Now this background is not white because I coloured it in photoshop and gave it a slight radial gradient. I’ll post a quick note on how to do this at a later date.
Where the Leica excels is in street photography. So this lunchtime I took it out for the first time to the streets of Lincoln and the local coffee shops to take a few snapshots.
My old Leica M8 has a 1.3 crop factor while the M10 is 35mm full frame so it will take a while for me to get my eye in but I hope to get in plenty of practice over the next few weeks.

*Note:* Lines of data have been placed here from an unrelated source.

Lemma f64_of_Z_int z : 0 < z < 2 ^ 53 -> reprInt (f64_of_Z z) z.
Proof.
  intros Hz. destruct (digits_exist z Hz) as (d & Hd & Hzd).
  destruct z as [|zp|zp]; [lia| |lia].
  unfold f64_of_Z, binary_normalize, binary_round.
  rewrite (digits2_pos_unique zp d) by done.
  replace (fexp 53 1024 (d + 0)) with (d - 53) by (unfold fexp, emin; lia).
  unfold shl_align.
  assert (0 < 2 ^ (53 - d)) as Hpow by (apply Z.pow_pos_nonneg; lia).
  assert (2 ^ (d - 1) * 2 ^ (53 - d) = 2 ^ 52) as Hlo.
  { rewrite <- Z.pow_add_r by lia. f_equal. lia. }
  assert (2 ^ d * 2 ^ (53 - d) = 2 ^ 53) as Hhi.
  { rewrite <- Z.pow_add_r by lia. f_equal. lia. }
  destruct (d - 53 - 0) as [|k|k] eqn:Hk; [|lia|].
  - assert (d = 53) as -> by lia.
    pose proof (round_exact zp 0 0 ltac:(simpl in *; lia) ltac:(lia) ltac:(lia)) as Hr.
    rewrite Z.mul_1_r in Hr. change (0 - 0) with 0 in Hr. change (53 - 53) with 0.
    rewrite Hr. exists zp, 0. repeat split; simpl in *; lia.
  - assert (53 - d = Z.pos k) as Hkd by lia.
    pose proof (Pos_iter_xO zp k) as Hit. rewrite <- Hkd in Hit.
    pose proof (round_exact (Pos.iter xO zp k) 0 (d - 53) ltac:(nia) ltac:(lia) ltac:(lia)) as Hr.
    rewrite Z.mul_1_r, Z.sub_0_r in Hr. rewrite Hr.
    exists (Pos.iter xO zp k), (d - 53). repeat split; try lia; try nia.
    rewrite Hit. f_equal. f_equal. lia.
Qed.

Lemma f64_mul_int fa fb a b :
  reprInt fa a -> reprInt fb b -> 0 < a * b < 2 ^ 53 -> reprInt (f64_mul fa fb) (a * b).
Proof.
  intros (Ma & ea & -> & HMa & Hea & Ha) (Mb & eb & -> & HMb & Heb & Hb) Hm.
  destruct (digits_exist (a * b) Hm) as (d & Hd & Hmd).
  unfold f64_mul, SFmul. cbn [xorb]. rewrite Pos2Z.inj_mul.
  assert (0 < 2 ^ (53 - d)) as Hpow by (apply Z.pow_pos_nonneg; lia).
  assert (2 ^ (d - 1) * 2 ^ (53 - d) = 2 ^ 52) as Hlo.
  { rewrite <- Z.pow_add_r by lia. f_equal. lia. }
  assert (2 ^ d * 2 ^ (53 - d) = 2 ^ 53) as Hhi.
  { rewrite <- Z.pow_add_r by lia. f_equal. lia. }
  set (M := a * b * 2 ^ (53 - d)).
  assert (2 ^ 52 <= M < 2 ^ 53) as HM by (unfold M; nia).
  assert (Z.pos Ma * Z.pos Mb = a * b * 2 ^ (- ea - eb)) as Hprod.
  { rewrite Ha, Hb. replace (- ea - eb) with (- ea + - eb) by lia.
    rewrite Z.pow_add_r by lia. lia. }
  set (j := - ea - eb - (53 - d)).
  assert (0 <= j) as Hj.
  { unfold j. assert (104 < d + (- ea - eb)); [|lia].
    apply (Z.pow_lt_mono_r_iff 2); [lia|lia|].
    rewrite Z.pow_add_r by lia.
    assert (0 < 2 ^ (- ea - eb)) by (apply Z.pow_pos_nonneg; lia).
    change (2 ^ 104) with (2 ^ 52 * 2 ^ 52). nia. }
  assert (Z.pos Ma * Z.pos Mb = Z.pos (Z.to_pos M) * 2 ^ j) as ->.
  { rewrite Z2Pos.id by lia. unfold M, j. rewrite Hprod.
    replace (- ea - eb) with (53 - d + (- ea - eb - (53 - d))) at 1 by lia.
    rewrite Z.pow_add_r by lia. lia. }
  replace (ea + eb) with (d - 53 - j) by (unfold j; lia).
  rewrite round_exact by (rewrite ?Z2Pos.id; lia).
  exists (Z.to_pos M), (d - 53). rewrite Z2Pos.id by lia.
  repeat split; try lia. unfold M. f_equal. f_equal. lia.
Qed.

Lemma f64_of_Z_100 : f64_of_Z 100 = S754_finite false 7036874417766400 (-46).
Proof. reflexivity. Qed.

Lemma div_eucl_div_mod a b : Z.div_eucl a b = (a / b, a mod b).
Proof. unfold Z.div, Z.modulo. by destruct (Z.div_eucl a b). Qed.

Lemma shr_record_of_loc_m q l : shr_m (shr_record_of_loc q l) = q.
Proof. by destruct l as [|[]]. Qed.

Lemma loc_of_shr_record_of_loc q l : loc_of_shr_record (shr_record_of_loc q l) = l.
Proof. by destruct l as [|[]]. Qed.

Lemma round_nearest_even_cases q l :
  round_nearest_even q l = q \/ round_nearest_even q l = q + 1.
Proof. destruct l as [|[]]; simpl; auto. destruct (Z.even q); auto. Qed.

(** The second step of [binary_round_aux]: a mantissa of 53 bits stays, the
    mantissa 2^53 loses a bit; the integer part of the value is the
    same. *)
Lemma round_finish m1 e1 :
  2 ^ 52 <= m1 <= 2 ^ 53 -> -60 <= e1 <= -2 ->
  int64_of_f64
    (let '(mrs, e2) := shr_fexp 53 1024 m1 e1 loc_Exact in
     match shr_m mrs with
     | 0 => S754_zero false
     | Z.pos m => if e2 <=? 1024 - 53 then S754_finite false m e2 else S754_infinity false
     | Z.neg _ => S754_nan
     end)
  = m1 / 2 ^ (- e1).
Proof.
  intros Hm He. unfold shr_fexp.
  assert (0 < 2 ^ (- e1)) as Hpow by (apply Z.pow_pos_nonneg; lia).
  assert (m1 / 2 ^ (- e1) <= m1) as Hle.
  { apply Z.div_le_upper_bound; [lia|]. nia. }
  assert (0 <= m1 / 2 ^ (- e1)) as Hge by (apply Z.div_pos; lia).
  destruct (Z.eqb_spec m1 (2 ^ 53)) as [->|Hne].
  - change (Zdigits2 (2 ^ 53)) with 54.
    replace (fexp 53 1024 (54 + e1) - e1) with 1 by (unfold fexp, emin; lia).
    change (2 ^ 53) with 9007199254740992.
    cbn -[Z.pow Z.leb Z.ltb Z.div].
    destruct (Z.leb_spec (e1 + 1) (1024 - 53)); [|lia].
    cbn -[Z.pow Z.leb Z.ltb Z.div Z.opp].
    destruct (Z.leb_spec 0 (e1 + 1)); [lia|].
    assert (0 < 2 ^ (- (e1 + 1))) as Hpow1 by (apply Z.pow_pos_nonneg; lia).
    assert (9007199254740992 / 2 ^ (- e1) = 4503599627370496 / 2 ^ (- (e1 + 1))) as ->.
    { replace (2 ^ (- e1)) with (2 * 2 ^ (- (e1 + 1))).
      2:{ rewrite <- Z.pow_succ_r by lia. f_equal. lia. }
      change 9007199254740992 with (2 * 4503599627370496).
      by rewrite Z.div_mul_cancel_l by lia. }
    assert (0 <= 4503599627370496 / 2 ^ (- (e1 + 1)) <= 4503599627370496) as Hv.
    { split; [apply Z.div_pos; lia|]. apply Z.div_le_upper_bound; [lia|]. nia. }
    unfold minInt64, maxInt64.
    set (v := 4503599627370496 / 2 ^ (- (e1 + 1))) in *.
    destruct (Z.leb_spec (- 2 ^ 63) v), (Z.leb_spec v (2 ^ 63 - 1)); simpl; lia.
  - rewrite (Zdigits2_unique m1 53) by lia.
    replace (fexp 53 1024 (53 + e1) - e1) with 0 by (unfold fexp, emin; lia).
    cbn [shr shr_m shr_record_of_loc].
    destruct m1 as [|m1|m1]; [lia| |lia].
    destruct (Z.leb_spec e1 (1024 - 53)); [|lia].
    cbn -[Z.pow Z.leb Z.ltb Z.div Z.opp].
    destruct (Z.leb_spec 0 e1); [lia|].
    unfold minInt64, maxInt64.
    set (v := Z.pos m1 / 2 ^ (- e1)) in *.
    destruct (Z.leb_spec (- 2 ^ 63) v), (Z.leb_spec v (2 ^ 63 - 1)); simpl; lia.
Qed.

(** The integer part of a rounded value whose neighbours have the same
    integer part. *)
Lemma round_aux_trunc q g l k :
  2 ^ 52 <= q < 2 ^ 54 -> 7 <= g <= 59 ->
  q / 2 ^ g = k -> (q + 1) / 2 ^ g = k ->
  int64_of_f64 (binary_round_aux 53 1024 false q (- g) l) = k.
Proof.
  intros Hq Hg Hk Hk1. unfold binary_round_aux.
  assert (0 < 2 ^ g) as Hpow by (apply Z.pow_pos_nonneg; lia).
  destruct (Z.ltb_spec q (2 ^ 53)) as [Hlt|Hge].
  - (* 53 bits: no shift before rounding *)
    unfold shr_fexp at 1.
    rewrite (Zdigits2_unique q 53) by lia.
    replace (fexp 53 1024 (53 + - g) - - g) with 0 by (unfold fexp, emin; lia).
    cbn [shr]. cbv beta iota. rewrite shr_record_of_loc_m, loc_of_shr_record_of_loc.
    pose proof (round_nearest_even_cases q l) as Hr.
    rewrite round_finish by (destruct Hr as [Hr|Hr]; rewrite ?Hr; lia).
    rewrite Z.opp_involutive. by destruct Hr as [-> | ->].
  - (* 54 bits: one shift before rounding *)
    unfold shr_fexp at 1.
    rewrite (Zdigits2_unique q 54) by lia.
    replace (fexp 53 1024 (54 + - g) - - g) with 1 by (unfold fexp, emin; lia).
    cbn [shr SpecFloat.iter_pos].
    assert (exists r s,
              shr_1 (shr_record_of_loc q l)
              = {| shr_m := q / 2; shr_r := r; shr_s := s |}
              /\ (r = true -> q = 2 * (q / 2) + 1)) as (r & s & -> & Hodd).
    { destruct q as [|[q|q|]|q]; try lia.
      - assert (Z.pos q~1 / 2 = Z.pos q) as ->.
        { rewrite Pos2Z.inj_xI, Z.mul_comm, Z.div_add_l by lia. change (1 / 2) with 0. lia. }
        exists true. destruct l as [|[]]; eexists; (split; [reflexivity|]); intros _; lia.
      - assert (Z.pos q~0 / 2 = Z.pos q) as ->.
        { rewrite Pos2Z.inj_xO, Z.mul_comm, Z.div_mul by lia. done. }
        exists false. destruct l as [|[]]; eexists; (split; [reflexivity|done]). }
    cbn [shr_m].
    set (l1 := loc_of_shr_record {| shr_m := q / 2; shr_r := r; shr_s := s |}).
    assert (2 ^ g = 2 * 2 ^ (- (- g + 1))) as Hg2.
    { rewrite <- Z.pow_succ_r by lia. f_equal. lia. }
    assert (2 ^ 52 <= q / 2 < 2 ^ 53) as Hhalf.
    { split; [apply Z.div_le_lower_bound; lia|apply Z.div_lt_upper_bound; lia]. }
    assert (round_nearest_even (q / 2) l1 = q / 2
            \/ (round_nearest_even (q / 2) l1 = q / 2 + 1 /\ q = 2 * (q / 2) + 1)) as Hcases.
    { unfold l1. destruct r, s; cbn [loc_of_shr_record round_nearest_even]; auto.
      destruct (Z.even (q / 2)); auto. }
    cbv beta iota.
    rewrite round_finish by (destruct Hcases as [Hr|[Hr _]]; rewrite ?Hr; lia).
    assert (0 < 2 ^ (- (- g + 1))) as Hpow1 by (apply Z.pow_pos_nonneg; lia).
    destruct Hcases as [-> | [-> Hq2]].
    + rewrite <- Hk, Hg2, <- Z.div_div by lia. done.
    + rewrite <- Hk1, Hg2, <- Z.div_div by lia. f_equal.
      rewrite Hq2 at 2. replace (2 * (q / 2) + 1 + 1) with ((q / 2 + 1) * 2) by lia.
      by rewrite Z.div_mul by lia.
Qed.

Heading out I took my first couple of shots of people wandering the streets, I was zone focused and had the ISO set to Auto at 1/f for shutter speed and the aperture at f/8. With my M8 I would usually have the ISO set at 640 and hope to get a high enough shutter speed. After chimping at the viewfinder after those first couple of shots I was disappointed to find them blurred, with a 50mm Summicron lens I was getting a shutter speed of 1/50 with the ISO being set by the camera at 100. I quickly dived into the settings and set the auto iso to 1/2f, that should give me 1/100 as a minimum speed, but I may manually set it to 1/250 depending on how the next couple of days go.
The shots on the streets of Lincoln were decidedly average and not worth putting up here, so next I hit the coffee shop. This was more challenging as I was shooting at around f/2 so had minimal depth of field. I cheated by setting the focus using live view and focus peeking, this is the first camera I have had, that features this, but it is functionality that Sony and Fuji’s have had for sometime.
As you can see its fairly sharp. The auto iso was capped at 1600 and this is what the camera set with a shutter speed of 1/90. For ISO 1600 is quite clean; there is a touch of colour noise but nothing more then any other current camera, and a touch of noise reduction and grain has cleaned it up nicely without losing too much detail.
So far I am pleased with the results and look forward to testing out and really getting the hang of it over the coming weeks.